In a new media context, then, Jason suggests, computation is semantic, and helps contribute to the meaning-making process users engage in. At the same time, to do interesting things with digital text remains a process of fighting the tools, too - overcoming a continuing print-centricity (which often also means moving to a pixelised or vectorised representation of text rather than focussing on a more basic ASCII representation). Obx Labs has developed a NextText programming architecture which provides for such advanced visual experimentation with text while still enabling text to be used and manipulated as text rather than visual data. (Jason now shows another video demonstrating the possibilities - looks interesting.) Such projects raise a number of interesting questions about the interrelations between code, text, and visual representation, and the people working on those layers.

Next up is Fox Harrell, whose interest is in African diasporic orature. Such orature contains established philosophies of interactivity and performativity which may connect well with computational narrative technologies - and more broadly, this points to the processes of culture and technology mutually informing one another, as well as the cultural grounding of our understanding of technology (which introduces its own biases). The idea of African diasporic tradition is also problematic because of its multiple origins, adaptations, and transformations, however. Additionally, African orature has both performative (involving space, time frame, oral mise-en-scène, and audience-performer relationships) and integrative dimensions (connecting performance to cultural beliefs, values, and other factors shared with the audience).

Fox now presents the GRIOT system for computational narratives, which has been used especially to generate interactive, polymorphic poetry. It builds on cognitive semantics models, and includes an algorithm for generating concepts on the fly in response to user input. This utilises pre-set ontologies and phrase templates according to given narrative and discursive structures, but can also take place in a much more abstract, improvised way.

The final speaker in this first session is Su Ballard. She comes from a background in art theory and art history, and here considers two artworks by New Zealand artist Douglas Bagnall as a pathway towards developing a aesthetics of digital media.

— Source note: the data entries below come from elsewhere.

(** ** Crop *)

(** C9. A [Crop] that succeeds changes [Width] and [Height] only: [shrank],
    [Orientation], the wand and the image are what they were.  When the
    engine call of [Crop] or of [Resize] fails, the call returns that error
    and the state is the one it was entered with. *)
Theorem Crop_Resize_frame (E : Engine) (Orientation_Crop : CropFn)
    (r : Result) (w h : Z) (log : MagickWand) :
  match wand r, failure E log (Crop_call Orientation_Crop r w h) with
  | None, _ => fst (Crop E Orientation_Crop r w h log) = None
  | Some _, Some e => fst (Crop E Orientation_Crop r w h log) = Some (r, Some e)
  | Some _, None =>
      exists r', fst (Crop E Orientation_Crop r w h log) = Some (r', None)
                 /\ Width r' = w /\ Height r' = h
                 /\ shrank r' = shrank r /\ Orientation r' = Orientation r
                 /\ wand r' = wand r /\ img r' = img r
  end
  /\
  match wand r, failure E log (Resize_call r w h) with
  | None, _ => fst (Resize E r w h log) = None
  | Some _, Some e => fst (Resize E r w h log) = Some (r, Some e)
  | Some _, None =>
      exists r', fst (Resize E r w h log) = Some (r', None)
                 /\ Width r' = w /\ Height r' = h
                 /\ Orientation r' = Orientation r
                 /\ wand r' = wand r /\ img r' = img r
  end.
Proof.
  rewrite Crop_run, Resize_run.
  split.
  - destruct (wand r) eqn:Hwand; [|reflexivity].
    destruct (failure E log (Crop_call _ _ _ _)); [reflexivity|].
    exists (cropped r w h). simpl. rewrite Hwand. repeat split; reflexivity.
  - destruct (wand r) eqn:Hwand; [|reflexivity].
    destruct (failure E log (Resize_call _ _ _)); [reflexivity|].
    exists (resized r w h). simpl. rewrite Hwand. repeat split; reflexivity.
Qed.

(** C6, as the code has it.  For a target no larger than the working size,
    [Crop(w,h)] hands the corner [((W - w + 1)/2, (H - h + 1)/2)] to
    [Orientation.Crop] and the resulting box to the engine.  With an even
    margin the same number of pixels goes on both sides; with an odd margin
    the leading (left/top) side loses one pixel more than the trailing
    (right/bottom) side. *)
Theorem Crop_centered (E : Engine) (Orientation_Crop : CropFn)
    (r : Result) (w h : Z) (log : MagickWand) :
  fits_int (Width r) -> fits_int (Height r) ->
  0 <= w <= Width r -> 0 <= h <= Height r ->
  let x := (Width r - w + 1) / 2 in
  let y := (Height r - h + 1) / 2 in
  let trailing_x := Width r - (x + w) in
  let trailing_y := Height r - (y + h) in
  center (Width r) w = x /\ center (Height r) h = y
  /\ (wand r <> None ->
      snd (Crop E Orientation_Crop r w h log) =
      log ++ [let '(ow, oh, ox, oy) :=
                Orientation_Crop (Orientation r) w h x y (Width r) (Height r)
              in CropImage ow oh ox oy])
  /\ (Z.even (Width r - w) = true -> x = trailing_x)
  /\ (Z.odd (Width r - w) = true -> x = trailing_x + 1)
  /\ (Z.even (Height r - h) = true -> y = trailing_y)
  /\ (Z.odd (Height r - h) = true -> y = trailing_y + 1).
Proof.
  intros HW HH Hw Hh x y tx ty.
  assert (Hfit : forall c t, fits_int c -> 0 <= t <= c -> fits_int t)
    by (unfold fits_int; intros; lia).
  assert (Hcx : center (Width r) w = x).
  { rewrite center_quot by eauto. subst x. apply Z.quot_div_nonneg; lia. }
  assert (Hcy : center (Height r) h = y).
  { rewrite center_quot by eauto. subst y. apply Z.quot_div_nonneg; lia. }
  assert (Hmargin : forall c t, 0 <= t <= c ->
            (Z.even (c - t) = true -> (c - t + 1) / 2 = c - ((c - t + 1) / 2 + t))
            /\ (Z.odd (c - t) = true -> (c - t + 1) / 2 = c - ((c - t + 1) / 2 + t) + 1)).
  { intros c t Hct. split; intros Hp.
    - apply Z.even_spec in Hp. destruct Hp as [k Hk].
      replace (c - t + 1) with (1 + k * 2) by lia.
      rewrite Z.div_add by lia. simpl. lia.
    - apply Z.odd_spec in Hp. destruct Hp as [k Hk].
      replace (c - t + 1) with (0 + (k + 1) * 2) by lia.
      rewrite Z.div_add by lia. simpl. lia. }
  split; [exact Hcx|]. split; [exact Hcy|].
  split.
  - intros Hwand. rewrite Crop_run. unfold Crop_call. rewrite Hcx, Hcy.
    destruct (wand r); [|congruence].
    destruct (failure E log _); reflexivity.
  - destruct (Hmargin (Width r) w Hw). destruct (Hmargin (Height r) h Hh).
    subst x y tx ty. auto.
Qed.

Perhaps the digital renders our idea of aesthetics mutable, and may be understood as a set of emergences. Information theory in this context may be applicable to the field of art history. For the first work, Bagnall created a filmmaking robot which uses existing telecommunications networks to create films: he mounted a camera 'eye' on the front of a Wellington bus which would transmit its recordings to the robot's 'mind' each time the bus passed by a wireless access point, and in its downtime at night the robot would generate visual 'dreams' through computational algorithms. In a second piece called Cloud Shape Classifier, users could train the classifier algorithm by evaluating images of clouds to select for them sets of clouds which they would find aesthetically pleasing (a play on processes of collaborative tagging, in other words).

What's interesting in the latter case, then, is the transition from subjective choices through technology to an objective aesthetic rating; it presents the aesthetic experience as an emergent event. The Classifier does not work on media or in a medium, but supports a networked, emergent digital materiality informed by its users; it never arrives at the certainty of a 'perfect cloud', but always provides the promise of something better that is just around the corner. It also unsettles the very fixed notion of information and media which we sometimes still operate with. This shifts our aesthetics, as well as our spaces of aesthetic reception, in the process turning algorithmic problems into aesthetic ones. This also affects the medium itself - digital artworks can no longer be understood as singular and fixed, but constitute instead provisional forms.